Lorsqu’on nous demande de donner des exemples d’institutions ou de phénomènes sociaux, tout un ensemble de réalités peut nous venir rapidement à l’esprit : le langage, les lois, les valeurs, les traditions… En revanche, peut-être que nous ne pensons pas spontanément aux modalités d’expression des sentiments (larmes, cris, gesticulations…). Pourtant, ces dernières appartiennent aussi à la catégorie des faits sociaux.

L’expression du chagrin

Marcel Mauss démontre à partir de l’exemple des rituels funéraires australiens que différentes manières d’exprimer les sentiments (cris, larmes, gesticulations…) sont fondamentalement des faits sociaux. A ce titre, elles ne sont pas spontanées mais imposées, formalisées et régulées.

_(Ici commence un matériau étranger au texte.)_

(** * ESP32 elevator bank: server and client firmware

    A shallow embedding of the MicroPython sources of the two boards
    (motor.py, elevator.py, websocket.py, pairing.py) together with the
    properties of the wire protocol, the dispatch scheduler and the motion
    engine that the specification states about them.

    Conventions of the embedding:
    - a Python [int] is a [Z]; a [bytes] object is a [list Z] of values
      below 256; a [str] is the [list Z] of its code points;
    - a coroutine is the function of its sequential run; where another task
      can interfere at an [await], the interference is an explicit argument;
    - a raised exception is the [Raise] case of [result]. *)

From Stdlib Require Import ZArith QArith Qround Lia List String Ascii Sorted.
From stdpp Require Import base option list gmap.

Local Open Scope Z_scope.

(** ** Exceptions, coroutines and Python sequences *)

Inductive exn : Type :=
| ValueError (msg : string)
| KeyError
| TypeError
| IndexError
| AttributeError
| UnicodeError
| OverflowError.

(** How a call ends: it returns, it raises, or it waits for ever on a lock
    that nobody will release. *)
Inductive outcome (A : Type) : Type :=
| Ok (a : A)
| Raise (e : exn)
| Blocked.

Arguments Ok {A} a.
Arguments Raise {A} e.
Arguments Blocked {A}.

(** A method of an object with state [S]: the mutations made before an
    exception stay in the state. *)
Definition M (S A : Type) : Type := S -> outcome A * S.

Definition ret {S A : Type} (a : A) : M S A := fun s => (Ok a, s).

Definition bind {S A B : Type} (m : M S A) (k : A -> M S B) : M S B :=
  fun s =>
    match m s with
    | (Ok a, s') => k a s'
    | (Raise e, s') => (Raise e, s')
    | (Blocked, s') => (Blocked, s')
    end.

Notation "'do' x <- r ; k" := (bind r (fun x => k))
  (at level 10, x name, r at level 100, k at level 200).
Notation "'do' ' p <- r ; k" := (bind r (fun x => match x with p => k end))
  (at level 10, p pattern, r at level 100, k at level 200).
Notation "r ;; k" := (bind r (fun _ => k))
  (at level 100, k at level 200, right associativity).

Definition raise {S A : Type} (e : exn) : M S A := fun s => (Raise e, s).
Definition block {S A : Type} : M S A := fun s => (Blocked, s).
Definition get {S : Type} : M S S := fun s => (Ok s, s).
Definition put {S : Type} (s : S) : M S unit := fun _ => (Ok tt, s).
Definition modify {S : Type} (f : S -> S) : M S unit := fun s => (Ok tt, f s).

Definition lift {S A : Type} (r : outcome A) : M S A := fun s => (r, s).

(** [try: m except Exception as e: h e]. *)
Definition try_except {S A : Type} (m : M S A) (h : exn -> M S A) : M S A :=
  fun s =>
    match m s with
    | (Raise e, s') => h e s'
    | r => r
    end.

(** [try: m finally: f]. *)
Definition try_finally {S A : Type} (m : M S A) (f : M S unit) : M S A :=
  fun s =>
    match m s with
    | (Ok a, s') =>
        match f s' with
        | (Ok _, s'') => (Ok a, s'')
        | (Raise e, s'') => (Raise e, s'')
        | (Blocked, s'') => (Blocked, s'')
        end
    | (Raise e, s') =>
        match f s' with
        | (Ok _, s'') => (Raise e, s'')
        | (Raise e', s'') => (Raise e', s'')
        | (Blocked, s'') => (Blocked, s'')
        end
    | (Blocked, s') => (Blocked, s')
    end.

(** Run a method of a component held in a field of the state. *)
Definition zoom {S T A : Type} (proj : S -> T) (upd : S -> T -> S)
    (m : M T A) : M S A :=
  fun s => let '(r, t) := m (proj s) in (r, upd s t).

Definition of_option {A : Type} (e : exn) (o : option A) : outcome A :=
  match o with
  | Some a => Ok a
  | None => Raise e
  end.

(** Python indexing [l[i]]: a negative index counts from the end, an index
    outside [-len, len) raises IndexError. *)
Definition py_norm {A : Type} (l : list A) (i : Z) : option nat :=
  let n := Z.of_nat (length l) in
  if 0 <=? i then (if i <? n then Some (Z.to_nat i) else None)
  else if - n <=? i then Some (Z.to_nat (n + i)) else None.

Definition py_get {A : Type} (l : list A) (i : Z) : outcome A :=
  match py_norm l i with
  | Some n => of_option IndexError (l !! n)
  | None => Raise IndexError
  end.

Definition py_set {A : Type} (l : list A) (i : Z) (x : A) : outcome (list A) :=
  match py_norm l i with
  | Some n => Ok (<[n:=x]> l)
  | None => Raise IndexError
  end.

(** [int(x)] on a float truncates toward zero. *)
Definition py_int (q : Q) : Z :=
  if Qle_bool 0 q then Qfloor q else Qceiling q.

(** A [str] is the list of its code points; [str_of] reads a literal. *)
Definition str_of (s : string) : list Z :=
  map (fun a => Z.of_nat (nat_of_ascii a)) (list_ascii_of_string s).

(** ** motor.py: the motion engine *)

Module Motor.

(** The three output pins of one stepper channel. *)
Record channel : Type := {
  step : bool;
  dir : Z;
  enable : bool
}.

(** What a channel does on its step pin and how long it waits, in order. *)
Inductive event : Type :=
| StepHigh (m : Z)
| StepLow (m : Z)
| DelayUs (us : Z).

(** The fields of [MotorController]; [trace] is not a field of the source,
    it records the pin writes and waits that the methods perform. *)
Record controller : Type := {
  motors : list channel;
  moving_status : list bool;
  stop_request : list bool;
  current_steps : list Z;
  current_floor : list Z;
  STEPS_PER_FLOOR : Z;
  MIN_STEP_DELAY_US : Z;
  ACCELERATION_STEPS : Z;
  MAX_STEP_DELAY_US : Z;
  trace : list event
}.

(** [__init__]: one channel per pin triple, all disabled, all on floor 1. *)
Definition init (motor_pins : list (Z * Z * Z)) : controller :=
  let n := length motor_pins in
  {| motors := map (fun _ => {| step := false; dir := 0; enable := false |}) motor_pins;
     moving_status := replicate n false;
     stop_request := replicate n false;
     current_steps := replicate n 0;
     current_floor := replicate n 1;
     STEPS_PER_FLOOR := 550;
     MIN_STEP_DELAY_US := 500;
     ACCELERATION_STEPS := 50;
     MAX_STEP_DELAY_US := 2000;
     trace := [] |}.

Definition with_motors (ms : list channel) (c : controller) : controller :=
  {| motors := ms;
     moving_status := moving_status c;
     stop_request := stop_request c;
     current_steps := current_steps c;
     current_floor := current_floor c;
     STEPS_PER_FLOOR := STEPS_PER_FLOOR c;
     MIN_STEP_DELAY_US := MIN_STEP_DELAY_US c;
     ACCELERATION_STEPS := ACCELERATION_STEPS c;
     MAX_STEP_DELAY_US := MAX_STEP_DELAY_US c;
     trace := trace c |}.

Definition with_moving (l : list bool) (c : controller) : controller :=
  {| motors := motors c;
     moving_status := l;
     stop_request := stop_request c;
     current_steps := current_steps c;
     current_floor := current_floor c;
     STEPS_PER_FLOOR := STEPS_PER_FLOOR c;
     MIN_STEP_DELAY_US := MIN_STEP_DELAY_US c;
     ACCELERATION_STEPS := ACCELERATION_STEPS c;
     MAX_STEP_DELAY_US := MAX_STEP_DELAY_US c;
     trace := trace c |}.

Definition with_stop (l : list bool) (c : controller) : controller :=
  {| motors := motors c;
     moving_status := moving_status c;
     stop_request := l;
     current_steps := current_steps c;
     current_floor := current_floor c;
     STEPS_PER_FLOOR := STEPS_PER_FLOOR c;
     MIN_STEP_DELAY_US := MIN_STEP_DELAY_US c;
     ACCELERATION_STEPS := ACCELERATION_STEPS c;
     MAX_STEP_DELAY_US := MAX_STEP_DELAY_US c;
     trace := trace c |}.

Definition with_floor (l : list Z) (c : controller) : controller :=
  {| motors := motors c;
     moving_status := moving_status c;
     stop_request := stop_request c;
     current_steps := current_steps c;
     current_floor := l;
     STEPS_PER_FLOOR := STEPS_PER_FLOOR c;
     MIN_STEP_DELAY_US := MIN_STEP_DELAY_US c;
     ACCELERATION_STEPS := ACCELERATION_STEPS c;
     MAX_STEP_DELAY_US := MAX_STEP_DELAY_US c;
     trace := trace c |}.

Definition emit (e : event) : M controller unit :=
  modify (fun c =>
    {| motors := motors c;
       moving_status := moving_status c;
       stop_request := stop_request c;
       current_steps := current_steps c;
       current_floor := current_floor c;
       STEPS_PER_FLOOR := STEPS_PER_FLOOR c;
       MIN_STEP_DELAY_US := MIN_STEP_DELAY_US c;
       ACCELERATION_STEPS := ACCELERATION_STEPS c;
       MAX_STEP_DELAY_US := MAX_STEP_DELAY_US c;
       trace := trace c ++ [e] |}).

(** Write one pin of [self.motors[motor_index]]. *)
Definition write_pin (motor_index : Z) (f : channel -> channel) : M controller unit :=
  do c <- get;
  do m <- lift (py_get (motors c) motor_index);
  do ms <- lift (py_set (motors c) motor_index (f m));
  put (with_motors ms c).

(** [enable_motor]: the enable pin is written with [not enable]. *)
Definition enable_motor (motor_index : Z) (en : bool) : M controller unit :=
  write_pin motor_index
    (fun m => {| step := step m; dir := dir m; enable := negb en |}).

Definition set_dir (motor_index : Z) (d : Z) : M controller unit :=
  write_pin motor_index
    (fun m => {| step := step m; dir := d; enable := enable m |}).

Definition set_step (motor_index : Z) (v : bool) : M controller unit :=
  write_pin motor_index
    (fun m => {| step := v; dir := dir m; enable := enable m |}).

(** [delay_us]: the wait is recorded, time itself is not modelled. *)
Definition delay_us (us : Z) : M controller unit := emit (DelayUs us).

(** [calculate_delay], the closure of [rotate_motor] over [steps].  The
    source divides with [/] (true division) and truncates with [int]; the
    quotient is taken here in the rationals, which is what the floats hold
    for the controller's constants (every intermediate value is an integer
    multiple of 1/50 below 2^24). *)
Definition calculate_delay (c : controller) (steps step : Z) : Z :=
  let acc := ACCELERATION_STEPS c in
  let maxd := MAX_STEP_DELAY_US c in
  let mind := MIN_STEP_DELAY_US c in
  if step <? acc then
    py_int (inject_Z maxd - inject_Z ((maxd - mind) * step) / inject_Z acc)
  else if step >? steps - acc then
    py_int (inject_Z mind
            + inject_Z ((maxd - mind) * (step - (steps - acc))) / inject_Z acc)
  else mind.

(** The first line of [stop_motor]: raise the stop flag of the channel. *)
Definition stop_motor_request (motor_index : Z) : M controller unit :=
  do c <- get;
  do l <- lift (py_set (stop_request c) motor_index true);
  put (with_stop l c).

(** The last line of [stop_motor], reached once [moving_status] is false. *)
Definition stop_motor_release (motor_index : Z) : M controller unit :=
  do c <- get;
  do l <- lift (py_set (stop_request c) motor_index false);
  put (with_stop l c).

(** The [for current_step in range(steps)] loop of [rotate_motor]: [n]
    iterations are left and [cur] is the value of [current_step].
    [stop_at = Some k] is the interference of one concurrent [stop_motor]
    call whose first line runs during the waits of iteration [k]. *)
Fixpoint rotate_loop (motor_index steps : Z) (stop_at : option nat)
    (cur n : nat) : M controller unit :=
  match n with
  | O => ret tt
  | S n' =>
      do c <- get;
      do stop <- lift (py_get (stop_request c) motor_index);
      if (stop : bool) then ret tt
      else
        set_step motor_index true;;
        emit (StepHigh motor_index);;
        delay_us (MIN_STEP_DELAY_US c);;
        set_step motor_index false;;
        emit (StepLow motor_index);;
        delay_us (calculate_delay c steps (Z.of_nat cur));;
        (if decide (stop_at = Some cur)
         then stop_motor_request motor_index else ret tt);;
        rotate_loop motor_index steps stop_at (S cur) n'
  end.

Dans les populations autochtones d’Australie, les cultes des morts étaient très élaborés. Outre les chants ou les lamentations collectives, ils pouvaient inclure des séances de spiritisme et de conversation avec les défunts. Ces cérémonies étaient publiques, bien réglées et communautaires. A ce titre, les participants n’appartenaient pas seulement au campement du mort mais aussi aux communautés plus élargies (tribu, fraction de tribu).

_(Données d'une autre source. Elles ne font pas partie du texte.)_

(** A WebP download is stored as [.img] and left alone. *)
Lemma unknown_type_never_deduplicated_witness :
  suffix (a_path Examples.webp_download) = ".img"%string
  /\ is_image Examples.webp_download = false
  /\ (forall h, ~ In (a_path Examples.webp_download)
                     (paths_of h (store Examples.with_download)))
  /\ In Examples.webp_download
        (store (snd (deduplicate_directory re_sub_fragment Examples.with_download))).
Proof.
  apply (unknown_type_never_deduplicated re_sub_fragment Examples.with_download
           Examples.webp_download "note" Examples.other_pixels "image/webp").
  - right; right; left. reflexivity.
  - discriminate.
  - reflexivity.
  - reflexivity.
  - reflexivity.
  - reflexivity.
Defined.

(** X13.  The hash part of a stored name is always twelve lower-case
    hexadecimal digits ([hexdigest] has thirty-two, so the slice never
    comes up short), and the name is the stem, an underscore, these
    digits and the extension. *)
Theorem hashed_filename_shape (base : string) (data : list byte) (ext : string) :
  String.length (MD5.hexdigest data) = 32
  /\ all_chars is_hex (MD5.hexdigest data) = true
  /\ String.length (PyStr.take 12 (MD5.hexdigest data)) = 12
  /\ all_chars is_hex (PyStr.take 12 (MD5.hexdigest data)) = true
  /\ String.length (Transformer._hashed_filename base data ext)
     = String.length base + 13 + String.length ext.
Proof.
  assert (L : String.length (MD5.hexdigest data) = 32).
  { unfold MD5.hexdigest, MD5.digest. rewrite NameFacts.hex_length.
    rewrite !length_app, !NameFacts.le_bytes_length. reflexivity. }
  assert (H : all_chars is_hex (MD5.hexdigest data) = true)
    by apply NameFacts.hex_all_hex.
  assert (T : String.length (PyStr.take 12 (MD5.hexdigest data)) = 12)
    by (apply NameFacts.take_length; lia).
  split; [exact L|]. split; [exact H|]. split; [exact T|].
  split; [now apply NameFacts.take_all_chars|].
  unfold Transformer._hashed_filename.
  rewrite !NameFacts.length_append, T. cbn [String.length]. lia.
Qed.

(* ================================================================= *)
(** ** The last pass over the Markdown *)

Module FinalizeFacts.

Import Transformer.

Lemma drop_length (n : nat) (s : string) :
  String.length (PyStr.drop n s) <= String.length s.
Proof.
  revert s. induction n as [|n IH]; intros s; [cbn; lia|].
  destruct s as [|c s]; cbn [PyStr.drop String.length]; [lia|].
  specialize (IH s). lia.
Qed.

Lemma drop_nil (n : nat) : PyStr.drop n EmptyString = EmptyString.
Proof. now destruct n. Qed.

(** *** Tags *)

Lemma strip_from_drop (s : string) :
  forall n, strip_from n s = strip_tags (PyStr.drop n s).
Proof.
  induction s as [|c s IH]; intros n.
  - now rewrite drop_nil.
  - destruct n as [|n]; [reflexivity|]. cbn [strip_from PyStr.drop]. apply IH.
Qed.

Lemma strip_tags_cons (c : ascii) (s : string) :
  strip_tags (String c s)
  = match opens (String c s) with
    | Some n => strip_tags (PyStr.drop n s)
    | None => String c (strip_tags s)
    end.
Proof.
  unfold strip_tags at 1. cbn [strip_from].
  destruct (opens (String c s)); [apply strip_from_drop | reflexivity].
Qed.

Les rites les plus simples qui prenaient l’allure de cris ou de chants n’étaient pas aussi collectifs. Toutefois, nous allons voir qu’ils dépassaient tout-à-fait le cadre restreint de l’expression de sentiments individuels et spontanés.

Tout d’abord, c’était généralement à des moments précis ou à des occasions bien déterminées que les femmes abandonnaient leurs occupations quotidiennes pour s’adonner à des hurlements, des chants ou des invectives, à l’encontre du responsable présumé du décès (la mort était généralement considérée comme résultant d’actes de sorcellerie).

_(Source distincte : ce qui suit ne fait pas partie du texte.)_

Lemma resolve_structure_entity (self : Schema) (d : list (string * value))
    (entity_type : option string) (E : string) (o : options) :
  recognised_type self entity_type d = Ok (Some E) ->
  resolve_structure self (VDict d) entity_type o
  = let* new_values :=
      rewrite_entity_items
        (fun v => resolve_structure self v None default_options)
        (fun k => resolve_field self E (spec_str k) o) d in
    Ok (VDict new_values).
Proof.
  intros H. cbn [resolve_structure]. rewrite H. cbn [bind]. f_equal.
  clear H. unfold rewrite_entity_items. generalize (@nil (string * value)).
  induction d as [|[k v] d IH]; intros acc; [reflexivity|].
  cbn [for_each fst snd].
  destruct (resolve_structure self v None default_options) as [v'|e];
    [|reflexivity].
  cbn [bind].
  destruct (resolve_field self E (spec_str k) o) as [names|e]; [|reflexivity].
  cbn [bind]. apply IH.
Qed.

Lemma resolve_structure_plain (self : Schema) (d : list (string * value))
    (entity_type : option string) (o : options) :
  recognised_type self entity_type d = Ok None ->
  resolve_structure self (VDict d) entity_type o
  = let* new_values :=
      rewrite_plain_items (fun v => resolve_structure self v None o) d in
    Ok (VDict new_values).
Proof.
  intros H. cbn [resolve_structure]. rewrite H. cbn [bind]. f_equal.
  clear H. unfold rewrite_plain_items. generalize (@nil (string * value)).
  induction d as [|[k v] d IH]; intros acc; [reflexivity|].
  cbn [for_each fst snd].
  destruct (resolve_structure self v None o) as [v'|e]; [|reflexivity].
  cbn [bind]. apply IH.
Qed.

Lemma resolve_structure_unrecognisable (self : Schema)
    (d : list (string * value)) (entity_type : option string) (e : exn)
    (o : options) :
  recognised_type self entity_type d = Raise e ->
  resolve_structure self (VDict d) entity_type o = Raise e.
Proof. intros H. cbn [resolve_structure]. now rewrite H. Qed.

Lemma for_each_ext_in {A B : Type} (f g : B -> A -> result B) (l : list A) :
  (forall acc a, In a l -> f acc a = g acc a) ->
  forall acc, for_each l acc f = for_each l acc g.
Proof.
  induction l as [|a l IH]; intros H acc; [reflexivity|].
  cbn [for_each]. rewrite (H acc a) by now left.
  destruct (g acc a); [|reflexivity]. cbn [bind].
  apply IH. intros acc' a' Hin. apply H. now right.
Qed.

(** C10. A dictionary recognised as an entity record has each value
    rewritten with the default options, whatever options the caller
    gave, and only its keys resolved with the caller's options: two
    option sets that resolve its keys alike rewrite it alike. Any other
    dictionary, a list and a tuple pass the caller's options on. *)
Theorem options_reset_inside_entity_records (self : Schema)
    (entity_type : option string) (o : options) :
  (forall (d : list (string * value)) (E : string),
      recognised_type self entity_type d = Ok (Some E) ->
      resolve_structure self (VDict d) entity_type o
      = (let* new_values :=
           rewrite_entity_items
             (fun v => resolve_structure self v None default_options)
             (fun k => resolve_field self E (spec_str k) o) d in
         Ok (VDict new_values))
      /\ forall o' : options,
          (forall k, In k (map fst d) ->
                     resolve_field self E (spec_str k) o
                     = resolve_field self E (spec_str k) o') ->
          resolve_structure self (VDict d) entity_type o
          = resolve_structure self (VDict d) entity_type o')
  /\ (forall d : list (string * value),
         recognised_type self entity_type d = Ok None ->
         resolve_structure self (VDict d) entity_type o
         = let* new_values :=
             rewrite_plain_items (fun v => resolve_structure self v None o) d in
           Ok (VDict new_values))
  /\ (forall l : list value,
         resolve_structure self (VList l) entity_type o
         = let* l' := rewrite_elements
                        (fun y => resolve_structure self y None o) l in
           Ok (VList l'))
  /\ (forall l : list value,
         resolve_structure self (VTuple l) entity_type o
         = let* l' := rewrite_elements
                        (fun y => resolve_structure self y None o) l in
           Ok (VTuple l')).
Proof.
  split; [|split; [|split]].
  - intros d E H. split; [now apply resolve_structure_entity|].
    intros o' Hkeys.
    rewrite !(resolve_structure_entity self d entity_type E) by assumption.
    f_equal. unfold rewrite_entity_items. apply for_each_ext_in.
    intros acc [k v] Hin. cbn [fst snd].
    rewrite (Hkeys k); [reflexivity|].
    apply in_map_iff. now exists (k, v).
  - intros d. apply resolve_structure_plain.
  - intros l. apply resolve_structure_list.
  - intros l. apply resolve_structure_tuple.
Qed.

(** Under strict options a nested record with an unknown key is rewritten
    leniently inside an entity record, and refused inside a list. *)
Lemma options_reset_inside_entity_records_witness :
  resolve_structure shot_store nesting_record None strict_options
  = Ok nesting_record
  /\ resolve_structure shot_store (VList [unknown_key_record]) None
       strict_options
     = Raise (ValueError (not_a_field "bogus" "Shot")).
Proof.
  destruct (options_reset_inside_entity_records shot_store None strict_options)
    as (Hentity & _ & Hlist & _).
  split.
  - unfold nesting_record.
    destruct (Hentity [("type", VStr "Shot"); ("code", unknown_key_record)]
                      "Shot") as [-> _]; reflexivity.
  - rewrite Hlist. reflexivity.
Defined.

(** C3, as stated, fails: the ["type"] entry is a key like any other,
    resolves to itself and stays in the result. *)
Lemma shot_record_counterexample :
  entities shot_store !! "Shot" = Some shot_entity
  /\ field_aliases shot_entity !! "sg_status" = Some "sg_status_list"
  /\ has_key (fields shot_entity) "sg_status" = false
  /\ has_key (fields shot_entity) "sg_sg_status" = false
  /\ resolve_structure shot_store shot_record None default_options
     = Ok (VDict [("type", VStr "Shot"); ("sg_status_list", VStr "ip")])
  /\ value_eq (VDict [("type", VStr "Shot"); ("sg_status_list", VStr "ip")])
              (VDict [("sg_status_list", VStr "ip")]) = false
  /\ resolve_structure shot_store shot_record None default_options
     <> Ok (VDict [("sg_status_list", VStr "ip")]).
Proof.
  repeat split; try reflexivity. vm_compute. discriminate.
Qed.

(** C3, amended. In a store where [Shot] is a known entity type whose
    [field_aliases] map [sg_status] to [sg_status_list] and that has
    neither a field [sg_status] nor a field [sg_sg_status], the record
    [{"type": "Shot", "sg_status": "ip"}] is rewritten, under the default
    options, to the dictionary with the two entries ["type": "Shot"] and
    ["sg_status_list": "ip"], whichever key is iterated first. *)
Theorem shot_record_rewriting (self : Schema) (shot : Entity) :
  entities self !! "Shot" = Some shot ->
  field_aliases shot !! "sg_status" = Some "sg_status_list" ->
  has_key (fields shot) "sg_status" = false ->
  has_key (fields shot) "sg_sg_status" = false ->
  resolve_structure self
    (VDict [("type", VStr "Shot"); ("sg_status", VStr "ip")])
    None default_options
  = Ok (VDict [("type", VStr "Shot"); ("sg_status_list", VStr "ip")])
  /\ resolve_structure self
       (VDict [("sg_status", VStr "ip"); ("type", VStr "Shot")])
       None default_options
     = Ok (VDict [("sg_status_list", VStr "ip"); ("type", VStr "Shot")]).
Proof.
  intros HE Halias Hno Hnosg.
  assert (Hkey : resolve_field self "Shot" (spec_str "sg_status")
                   default_options = Ok ["sg_status_list"]).
  { cbn [resolve_field]. rewrite resolve_field_str_dotless by reflexivity.
    rewrite (_resolve_field_default self "Shot" "sg_status" shot)
      by (assumption || discriminate || reflexivity).
    change ("sg_" +:+ "sg_status") with "sg_sg_status".
    rewrite Hno, Hnosg.
    cbn [default_options auto_prefix implicit_aliases strict andb].
    rewrite Halias. reflexivity. }
  assert (Htype : resolve_field self "Shot" (spec_str "type")
                    default_options = Ok ["type"]).
  { now apply (resolve_field_structural self "Shot" "type" shot). }
  assert (Hknown : has_key (entities self) "Shot" = true).
  { unfold has_key. now rewrite HE. }
  split.
  - rewrite (resolve_structure_entity self _ None "Shot").
    + unfold rewrite_entity_items. cbn [for_each fst snd resolve_structure bind].
      rewrite Htype. cbn [bind]. rewrite Hkey. reflexivity.
    + unfold recognised_type. cbn. now rewrite Hknown.
  - rewrite (resolve_structure_entity self _ None "Shot").
    + unfold rewrite_entity_items. cbn [for_each fst snd resolve_structure bind].
      rewrite Hkey. cbn [bind]. rewrite Htype. reflexivity.
    + unfold recognised_type. cbn. now rewrite Hknown.
Qed.

Lemma shot_record_rewriting_witness :
  resolve_structure shot_store shot_record None default_options
  = Ok (VDict [("type", VStr "Shot"); ("sg_status_list", VStr "ip")]).
Proof.
  apply (shot_record_rewriting shot_store shot_entity); reflexivity.
Defined.

(** *** Records whose keys are physical names *)

Lemma recognised_type_known (self : Schema) (entity_type : option string)
    (d : list (string * value)) (E : string) :
  recognised_type self entity_type d = Ok (Some E) ->
  exists entity : Entity, entities self !! E = Some entity.
Proof.
  unfold recognised_type.
  match goal with |- context [truthy ?c] => generalize c end.
  intros chosen. destruct (negb (truthy chosen)); [discriminate|].
  destruct chosen as [| b | z | s | l | l | l];
    try discriminate; try (destruct (hashable _); discriminate).
  unfold has_key. destruct (entities self !! s) as [entity|] eqn:Hs;
    [|discriminate].
  intros [= <-]. now exists entity.
Qed.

Marcel Mauss, Essais de sociologie, PointsPar exemple, le « cri pour la mort » était généralisé dans la région du Queensland. Il durait aussi longtemps que l’intervalle séparant le premier et le second enterrement du défunt. A des heures précises, notamment juste avant le coucher et le lever du soleil, tous les membres du campement hurlaient et pleuraient. Après ces manifestations ostentatoires, le camp reprenait son train-train habituel.

Parfois, plusieurs campements ayant des morts se rencontraient à l’occasion de foires, de regroupements pour la cueillette de noix ou pour des cérémonies d’initiation.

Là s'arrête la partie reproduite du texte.